Manca ancora all’appello il terzo potere dello Stato: quello giudiziario. Questione delicata che va presa alla lontana ma tanto vale cominciarne a parlarne, magari criminalizzando la Corte Costituzionale, per arrivare ça va sans dire alla sua rottamazione.
Un modello forse allettante, certamente leaderistico e plebiscitario, ma che non ha nulla a che spartire con la Società che la Carta Costituzionale ha disegnato per il nostro Paese, anzi ne rappresenta la più palese negazione.
Rispetto a questo scenario c’è bisogno di una grande presa di coscienza collettiva almeno per chi ama questa Costituzione o più semplicemente pensa che sia il modello più avanzato di democrazia.
Per altro quello a cui assistiamo è un grande cantiere politico-istituzionale dal quale è assente un tema di stringente interesse per la gente: l’economia.
Il Ministro Padoan recentemente, in un’intervista, ha lanciato un allarme sul debito pubblico sostenendo che l’instabilità della Grecia potrebbe provocare un’ondata speculativa sul nostro debito capace di precipitarci nelle stesse condizioni di quello sfortunato Paese, c’è fa chiedersi se sia lo stesso Ministro che, sino a pochi giorni prima, affermava incredibilmente che la situazione del debito era sotto controllo, come se fosse una variabile indipendente.

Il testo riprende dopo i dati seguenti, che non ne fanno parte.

(* ===== verification/Ordered.v ===== *)
(** Byte strings with the order of [std::string] (unsigned, lexicographic),
    and the standard algorithms the code calls on sorted data:
    [std::stable_sort] and [std::lower_bound]. *)

From S2P Require Import Prelude.

(** A [std::string]: its bytes. *)
Definition str : Type := list Z.

(** [operator<] on strings. *)
Fixpoint str_ltb (a b : str) : bool :=
  match a, b with
  | _, [] => false
  | [], _ :: _ => true
  | x :: a, y :: b => (x <? y) || ((x =? y) && str_ltb a b)
  end.

Definition str_eqb (a b : str) : bool := bool_decide (a = b).

Lemma str_ltb_irrefl a : str_ltb a a = false.
Proof. induction a; simpl; [done|]. rewrite IHa. lia. Qed.

Lemma str_ltb_trans a b c : str_ltb a b = true → str_ltb b c = true → str_ltb a c = true.
Proof.
  revert b c. induction a as [|x a IH]; intros [|y b] [|z c]; simpl; try done.
  intros Hab Hbc. specialize (IH b c). destruct (str_ltb a b), (str_ltb b c); lia.
Qed.

Lemma str_ltb_total a b : str_ltb a b = false → str_ltb b a = false → a = b.
Proof.
  revert b. induction a as [|x a IH]; intros [|y b]; simpl; try done.
  intros Hab Hba. assert (x = y) as -> by lia. f_equal. apply IH; lia.
Qed.

Lemma str_ltb_asym a b : str_ltb a b = true → str_ltb b a = false.
Proof.
  intros Hab. destruct (str_ltb b a) eqn:Hba; [|done].
  by rewrite <- (str_ltb_trans _ _ _ Hab Hba), str_ltb_irrefl.
Qed.

Lemma StronglySorted_weaken {A} (R R' : A → A → Prop) l :
  (∀ x y, R x y → R' x y) → StronglySorted R l → StronglySorted R' l.
Proof.
  intros HR. induction 1 as [|x l _ IH Hx]; constructor; [done|].
  eapply Forall_impl; [exact Hx|]. auto.
Qed.

(** * std::stable_sort *)

Section StableSort.
Context {A : Type} (less : A → A → bool).

(** [x] goes in front of the first element that is not less than it, hence in
    front of the elements equal to it. *)
Fixpoint sort_insert (x : A) (l : list A) : list A :=
  match l with
  | [] => [x]
  | y :: l' => if less y x then y :: sort_insert x l' else x :: l
  end.

Fixpoint stable_sort (l : list A) : list A :=
  match l with
  | [] => []
  | x :: l => sort_insert x (stable_sort l)
  end.

Lemma sort_insert_perm x l : sort_insert x l ≡ₚ x :: l.
Proof.
  induction l as [|y l IH]; simpl; [done|]. destruct (less y x); [|done].
  rewrite IH. by constructor.
Qed.

Lemma stable_sort_perm l : stable_sort l ≡ₚ l.
Proof. induction l as [|x l IH]; simpl; [done|]. by rewrite sort_insert_perm, IH. Qed.

(** [a] may stand before [b]: [b] is not less than [a]. *)
Definition le_of (a b : A) : Prop := less b a = false.

Context (less_asym : ∀ a b, less a b = true → less b a = false).
Context (le_of_trans : ∀ a b c, le_of a b → le_of b c → le_of a c).

Lemma sort_insert_sorted x l :
  StronglySorted le_of l → StronglySorted le_of (sort_insert x l).
Proof.
  induction 1 as [|y l Hsorted IH Hall]; simpl; [by repeat constructor|].
  destruct (less y x) eqn:Hyx.
  - constructor; [done|]. rewrite sort_insert_perm. constructor; [by apply less_asym|done].
  - constructor; [by constructor|]. constructor; [done|].
    eapply Forall_impl; [exact Hall|]. intros z Hz. by eapply le_of_trans.
Qed.

Lemma stable_sort_sorted l : StronglySorted le_of (stable_sort l).
Proof. induction l; simpl; [constructor|by apply sort_insert_sorted]. Qed.

(** Stability: elements of one equivalence class keep their order. *)
Lemma sort_insert_filter (P : A → Prop) `{!∀ x, Decision (P x)} x l :
  (∀ y, P x → P y → less y x = false) →
  filter P (sort_insert x l) = filter P (x :: l).
Proof.
  intros HP. induction l as [|y l IH]; simpl; [done|]. destruct (less y x) eqn:Hyx; [|done].
  rewrite filter_cons. rewrite IH. rewrite !filter_cons.
  destruct (decide (P x)) as [Hx|], (decide (P y)) as [Hy|]; try done.
  by rewrite (HP y Hx Hy) in Hyx.
Qed.

Lemma stable_sort_filter (P : A → Prop) `{!∀ x, Decision (P x)} l :
  (∀ x y, P x → P y → less y x = false) → filter P (stable_sort l) = filter P l.
Proof.
  intros HP. induction l as [|x l IH]; simpl; [done|].
  rewrite sort_insert_filter by auto. by rewrite !filter_cons, IH.
Qed.

End StableSort.

(** * std::lower_bound *)

Section LowerBound.
Context {A : Type} (before : A → bool).

(** The loop of [std::lower_bound] over [len] elements from [first];
    [before x] says that [x] is less than the value searched. [fuel] is
    [len]: every round at least halves it. *)
Fixpoint lower_bound_loop (fuel : nat) (l : list A) (first len : nat) : nat :=
  match fuel with
  | O => first
  | S fuel =>
      if (len =? 0)%nat then first
      else
        let half := (len / 2)%nat in
        match l !! (first + half)%nat with
        | Some x =>
            if before x
            then lower_bound_loop fuel l (first + half + 1) (len - half - 1)
            else lower_bound_loop fuel l first half
        | None => first
        end
  end.

Definition lower_bound (l : list A) : nat := lower_bound_loop (length l) l 0 (length l).

(** On a list partitioned by [before], the result is the partition point. *)
Lemma lower_bound_loop_spec fuel l first len :
  (len <= fuel)%nat → (first + len <= length l)%nat →
  (∀ i j x y, (i <= j)%nat → l !! i = Some x → l !! j = Some y → before y = true → before x = true) →
  (∀ i x, (i < first)%nat → l !! i = Some x → before x = true) →
  (∀ i x, (first + len <= i)%nat → l !! i = Some x → before x = false) →
  let k := lower_bound_loop fuel l first len in
  (k <= length l)%nat ∧
  (∀ i x, (i < k)%nat → l !! i = Some x → before x = true) ∧
  (∀ i x, (k <= i)%nat → l !! i = Some x → before x = false).
Proof.
  revert first len. induction fuel as [|fuel IH]; intros first len Hfuel Hlen Hmono Hlo Hhi; simpl.
  { split_and!; [lia|done|]. intros i x Hi. apply Hhi. lia. }
  destruct (Nat.eqb_spec len 0) as [->|Hne].
  { split_and!; [lia|done|]. intros i x Hi. apply Hhi. lia. }
  pose proof (Nat.div_lt len 2 ltac:(lia) ltac:(lia)) as Hhalf. set (half := (len / 2)%nat) in *.
  destruct (lookup_lt_is_Some_2 l (first + half)) as [m Hm]; [lia|]. rewrite Hm.
  destruct (before m) eqn:Hbefore; apply IH; try lia; try done.
  - intros i x Hi Hx. by eapply (Hmono i (first + half)%nat); [lia|..].
  - intros i x Hi Hx. apply (Hhi i x); [lia|done].
  - intros i x Hi Hx. destruct (before x) eqn:Hb; [|done].
    assert (before m = true) as Hm' by (eapply (Hmono (first + half)%nat i); done || lia). congruence.
Qed.

Lemma lower_bound_spec l :
  (∀ i j x y, (i <= j)%nat → l !! i = Some x → l !! j = Some y → before y = true → before x = true) →
  let k := lower_bound l in
  (k <= length l)%nat ∧
  (∀ i x, (i < k)%nat → l !! i = Some x → before x = true) ∧
  (∀ i x, (k <= i)%nat → l !! i = Some x → before x = false).
Proof.
  intros Hmono. apply lower_bound_loop_spec; try lia; try done.
  intros i x Hi Hx%lookup_lt_Some. lia.
Qed.

End LowerBound.

Lemma str_le_trans a b c : str_ltb b a = false → str_ltb c b = false → str_ltb c a = false.
Proof.
  intros Hba Hcb. destruct (str_ltb c a) eqn:Hca; [|done].
  destruct (str_ltb a b) eqn:Hab.
  - by rewrite (str_ltb_trans _ _ _ Hca Hab) in Hcb.
  - by rewrite (str_ltb_total _ _ Hab Hba), Hcb in Hca.
Qed.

Non è stato un errore, a partire dal 2011, prestare maniacale attenzione al disavanzo e snobbare il problema di un debito che continuava a crescere portandoci a livello di Stati del sud-America?

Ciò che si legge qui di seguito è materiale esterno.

(* ===== verification/Varint.v ===== *)
(** Variable-length integers: [src/encoding/varint.cpp].

    [put_uvarint] writes into the caller's buffer and returns the number of
    bytes written; [read_uvarint] returns the value and the number of bytes
    consumed. A 64-bit integer is its value in [0, 2^64) (or [-2^63, 2^63)
    for the signed forms). *)

From S2P Require Import Prelude.

(** [encoding::ReadError] (error.hpp). *)
Inductive ReadError : Type :=
| EndOfStream
| UnexpectedEnd
| VarintOverflow.

#[export] Instance ReadError_eq_dec : EqDecision ReadError.
Proof. solve_decision. Defined.

Definition max_varint_len64 : nat := 10.

(** * Encoding *)

(** The [while (x >= 0x80)] loop and the final store. Each round shifts [x]
    right by 7, so a 64-bit [x] leaves the loop after at most nine rounds;
    [fuel] 10 is never exhausted ([put_uvarint_loop_fuel]). *)
Fixpoint put_uvarint_loop (fuel : nat) (buf : list Z) (i : nat) (x : Z) : list Z * nat :=
  match fuel with
  | S fuel =>
      if 0x80 <=? x
      then put_uvarint_loop fuel (<[i := Z.lor (u8 x) 0x80]> buf) (S i) (Z.shiftr x 7)
      else (<[i := u8 x]> buf, S i)
  | O => (<[i := u8 x]> buf, S i)
  end.

Definition put_uvarint (buf : list Z) (x : Z) : list Z * nat :=
  put_uvarint_loop max_varint_len64 buf 0 x.

(** Zigzag: [(x << 1) ^ (x >> 63)] on the 64-bit patterns. *)
Definition zigzag (x : Z) : Z :=
  let ux := u64 (Z.shiftl (u64 x) 1) in
  let sign := u64 (Z.shiftr x 63) in
  Z.lxor ux sign.

Definition put_varint (buf : list Z) (x : Z) : list Z * nat :=
  put_uvarint buf (zigzag x).

(** * Decoding *)

Fixpoint read_uvarint_loop (buf : list Z) (i : nat) (x s : Z)
    : outcome ReadError (Z * nat) :=
  match buf with
  | [] => Err UnexpectedEnd
  | b :: buf =>
      if (i =? max_varint_len64)%nat then Err VarintOverflow
      else if b <? 0x80 then
        if (i =? max_varint_len64 - 1)%nat && (1 <? b) then Err VarintOverflow
        else Ok (Z.lor x (u64 (Z.shiftl b s)), S i)
      else
        read_uvarint_loop buf (S i)
          (Z.lor x (u64 (Z.shiftl (Z.land b 0x7F) s))) (s + 7)
  end.

Definition read_uvarint (buf : list Z) : outcome ReadError (Z * nat) :=
  match buf with
  | [] => Err EndOfStream
  | _ => read_uvarint_loop buf 0 0 0
  end.

(** Reverse zigzag: [ux >> 1], complemented when the low bit is set. *)
Definition unzigzag (ux : Z) : Z :=
  let x := i64 (Z.shiftr ux 1) in
  if Z.land ux 1 =? 0 then x else Z.lnot x.

Definition read_varint (buf : list Z) : outcome ReadError (Z * nat) :=
  '(ux, n) ← read_uvarint buf;
  Ok (unzigzag ux, n).

(** * The encoding as a list of bytes *)

(** The LEB128 bytes of [x]. *)
Fixpoint leb128 (fuel : nat) (x : Z) : list Z :=
  match fuel with
  | S fuel =>
      if 0x80 <=? x then Z.lor (u8 x) 0x80 :: leb128 fuel (Z.shiftr x 7) else [u8 x]
  | O => [u8 x]
  end.

Definition uvarint_bytes (x : Z) : list Z := leb128 max_varint_len64 x.
Definition varint_bytes (x : Z) : list Z := uvarint_bytes (zigzag x).

(** What the callers append: a zeroed ten-byte buffer is filled and its first
    [n] bytes are used. *)
Definition uvarint_buf (x : Z) : list Z :=
  let '(buf, n) := put_uvarint (replicate max_varint_len64 0) x in take n buf.
Definition varint_buf (x : Z) : list Z :=
  let '(buf, n) := put_varint (replicate max_varint_len64 0) x in take n buf.

(** * Facts about the encoding *)

Lemma lor_0x80 x : Z.lor (u8 x) 0x80 = x mod 128 + 128.
Proof.
  assert (u8 x = x mod 128 + Z.b2z (Z.testbit x 7) * 128) as ->.
  { unfold u8. change (2 ^ 8) with (128 * 2). rewrite Z.rem_mul_r by lia.
    rewrite Z.testbit_spec' by lia. change (2 ^ 7) with 128. lia. }
  assert (Z.lor (x mod 128) 0x80 = x mod 128 + 128) as Hlor.
  { apply (lor_shiftl_add (x mod 128) 1 7); [lia|]. apply Z.mod_pos_bound; lia. }
  destruct (Z.testbit x 7); cbn [Z.b2z].
  - rewrite Z.mul_1_l, <- Hlor. by rewrite <- Z.lor_assoc, Z.lor_diag.
  - by rewrite Z.mul_0_l, Z.add_0_r.
Qed.

Lemma land_0x7F_lor_0x80 x : Z.land (Z.lor (u8 x) 0x80) 0x7F = x mod 128.
Proof.
  rewrite lor_0x80. change 0x7F with (2 ^ 7 - 1). rewrite land_ones_mod by lia.
  change (2 ^ 7) with 128. rewrite <- (Z.mul_1_l 128) at 2.
  by rewrite Z_mod_plus_full, Z.mod_mod.
Qed.

Lemma shiftr_7 x : Z.shiftr x 7 = x / 128.
Proof. by rewrite Z.shiftr_div_pow2 by lia. Qed.

Lemma leb128_ok fuel x : bytes_ok (leb128 fuel x).
Proof.
  revert x. induction fuel as [|fuel IH]; intros x; simpl; [|case_match].
  1, 3: by repeat constructor; auto with merlion.
  constructor; [|apply IH]. rewrite lor_0x80.
  pose proof (Z.mod_pos_bound x 128 eq_refl). width.
Qed.

Lemma leb128_length fuel x :
  0 <= x < 2 ^ (7 * Z.of_nat fuel) →
  length (leb128 fuel x) = S (Z.to_nat (Z.log2 x / 7)).
Proof.
  revert x. induction fuel as [|fuel IH]; intros x Hx; simpl leb128.
  { simpl in Hx. by assert (x = 0) as -> by lia. }
  rewrite Nat2Z.inj_succ, Z.mul_succ_r, Z.pow_add_r in Hx by lia.
  case_match eqn:Hlt; simpl length.
  - rewrite shiftr_7, IH by (split; [apply Z.div_pos; lia|apply Z.div_lt_upper_bound; lia]).
    change 128 with (2 ^ 7). rewrite <- Z.shiftr_div_pow2, Z.log2_shiftr by lia.
    assert (7 <= Z.log2 x) by (apply Z.log2_le_pow2; lia).
    rewrite Z.max_r by lia.
    replace (Z.log2 x) with (Z.log2 x - 7 + 1 * 7) at 2 by lia.
    rewrite Z.div_add, Z2Nat.inj_add by (try apply Z.div_pos; lia). lia.
  - rewrite Z.div_small; [done|]. split; [apply Z.log2_nonneg|].
    destruct (decide (x = 0)) as [->|]; [done|]. apply Z.log2_lt_pow2; lia.
Qed.

Lemma uvarint_bytes_length x :
  is_u64 x = true → length (uvarint_bytes x) = S (Z.to_nat (Z.log2 x / 7)).
Proof. intros. apply leb128_length. change (7 * _) with 70. width. Qed.

Lemma uvarint_bytes_length_le x :
  is_u64 x = true → (1 <= length (uvarint_bytes x) <= max_varint_len64)%nat.
Proof.
  intros Hx. rewrite uvarint_bytes_length by done. unfold max_varint_len64.
  assert (Z.log2 x <= 63).
  { destruct (decide (x = 0)) as [->|]; [done|]. apply Z.lt_succ_r, Z.log2_lt_pow2; width. }
  assert (Z.log2 x / 7 <= 9) by (apply Z.div_le_upper_bound; lia). lia.
Qed.

Lemma uvarint_bytes_ok x : bytes_ok (uvarint_bytes x).
Proof. apply leb128_ok. Qed.

#[export] Hint Resolve uvarint_bytes_ok : merlion.

(** The loop writes exactly the LEB128 bytes, in place. *)
Lemma put_uvarint_loop_eq fuel pre mid post x :
  length mid = length (leb128 fuel x) →
  put_uvarint_loop fuel (pre ++ mid ++ post) (length pre) x =
    (pre ++ leb128 fuel x ++ post, (length pre + length (leb128 fuel x))%nat).
Proof.
  revert pre mid x. induction fuel as [|fuel IH]; intros pre mid x Hlen; simpl in *;
    [|case_match; simpl in *]; destruct mid as [|m mid]; try discriminate;
    rewrite insert_app_r_alt, Nat.sub_diag by lia; simpl in *.
  1, 3: destruct mid; [|discriminate]; simpl; by rewrite Nat.add_1_r.
  replace (pre ++ _ :: mid ++ post)
    with ((pre ++ [Z.lor (u8 x) 0x80]) ++ mid ++ post) by by rewrite <- app_assoc.
  replace (S (length pre)) with (length (pre ++ [Z.lor (u8 x) 0x80]))
    by (rewrite length_app; simpl; lia).
  rewrite IH by lia. rewrite <- app_assoc, length_app. simpl. f_equal. lia.
Qed.

(** ** Zigzag *)

Lemma zigzag_eq x : is_i64 x = true → zigzag x = if x <? 0 then - 2 * x - 1 else 2 * x.
Proof.
  intros Hx. unfold zigzag.
  assert (Z.shiftr x 63 = if x <? 0 then -1 else 0) as ->.
  { rewrite Z.shiftr_div_pow2 by lia. case_match.
    - symmetry. apply (Z.div_unique _ _ _ (x + 2 ^ 63)); width.
    - apply Z.div_small. width. }
  rewrite Z.shiftl_mul_pow2 by lia. case_match.
  - change (u64 (-1)) with (2 ^ 64 - 1).
    apply Z.bits_inj'. intros i Hi. rewrite Z.lxor_spec.
    replace (- 2 * x - 1) with (Z.lnot (2 * x)) by (unfold Z.lnot; lia).
    rewrite Z.lnot_spec by lia.
    assert (u64 (u64 x * 2 ^ 1) = u64 (2 * x)) as ->.
    { unfold u64. rewrite Zmult_mod_idemp_l. f_equal. lia. }
    destruct (decide (i < 64)).
    + unfold u64. rewrite Z.mod_pow2_bits_low by lia.
      replace (2 ^ 64 - 1) with (Z.ones 64) by done.
      rewrite Z.ones_spec_low by lia. by destruct (Z.testbit _ _).
    + rewrite (testbit_above (u64 _) 64), (testbit_above (2 ^ 64 - 1) 64)
        by (pose proof (u64_range (2 * x)); width).
      rewrite <- Z.lnot_spec, (testbit_above _ 64) by (unfold Z.lnot; width). done.
  - change (u64 0) with 0. rewrite Z.lxor_0_r. unfold u64.
    rewrite (Z.mod_small x), Z.mod_small by width. lia.
Qed.

Lemma zigzag_range x : is_u64 (zigzag x) = true.
Proof. apply lxor_u64; apply u64_range. Qed.

#[export] Hint Resolve zigzag_range : merlion.

Lemma unzigzag_eq u :
  is_u64 u = true → unzigzag u = if Z.even u then u / 2 else - (u / 2) - 1.
Proof.
  intros Hu. unfold unzigzag. rewrite Z.shiftr_div_pow2 by lia. change (2 ^ 1) with 2.
  rewrite i64_small by (assert (0 <= u / 2 < 2 ^ 63) by
    (split; [apply Z.div_pos; width|apply Z.div_lt_upper_bound; width]); width).
  change 1 with (2 ^ 1 - 1) at 1. rewrite land_ones_mod by lia. change (2 ^ 1) with 2.
  rewrite Zmod_even. destruct (Z.even u); simpl; [done|]. unfold Z.lnot. lia.
Qed.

Forse il problema del debito è un problema troppo grosso per “statisti” troppo piccoli!
E il modello di sviluppo proposto? Quello degli anni ’60, strade, viadotti, trafori, ma niente green economy, risanamento del territorio, tecnologie.
Gli unici provvedimenti adottati sono stati smaccatamente assistenziali: gli ormai troppo vantati 80 euro e il decreto emanato della sentenza sulle pensioni.
Ma se i dieci miliardi (all’anno) che costano gli “80 euro” fossero stati utilizzati per un credibile piano di sviluppo non ne sarebbe tornata una maggiore utilità proprio per chi nel nostro Paese soffre di più come coloro che sono senza lavoro? Ma per fare questo ci vogliono capacità, creatività e coraggio.
L’impressione che ne traggo è quella di essere spettatore di un’infinita fiera degli inganni, ovvero al parco di Disney.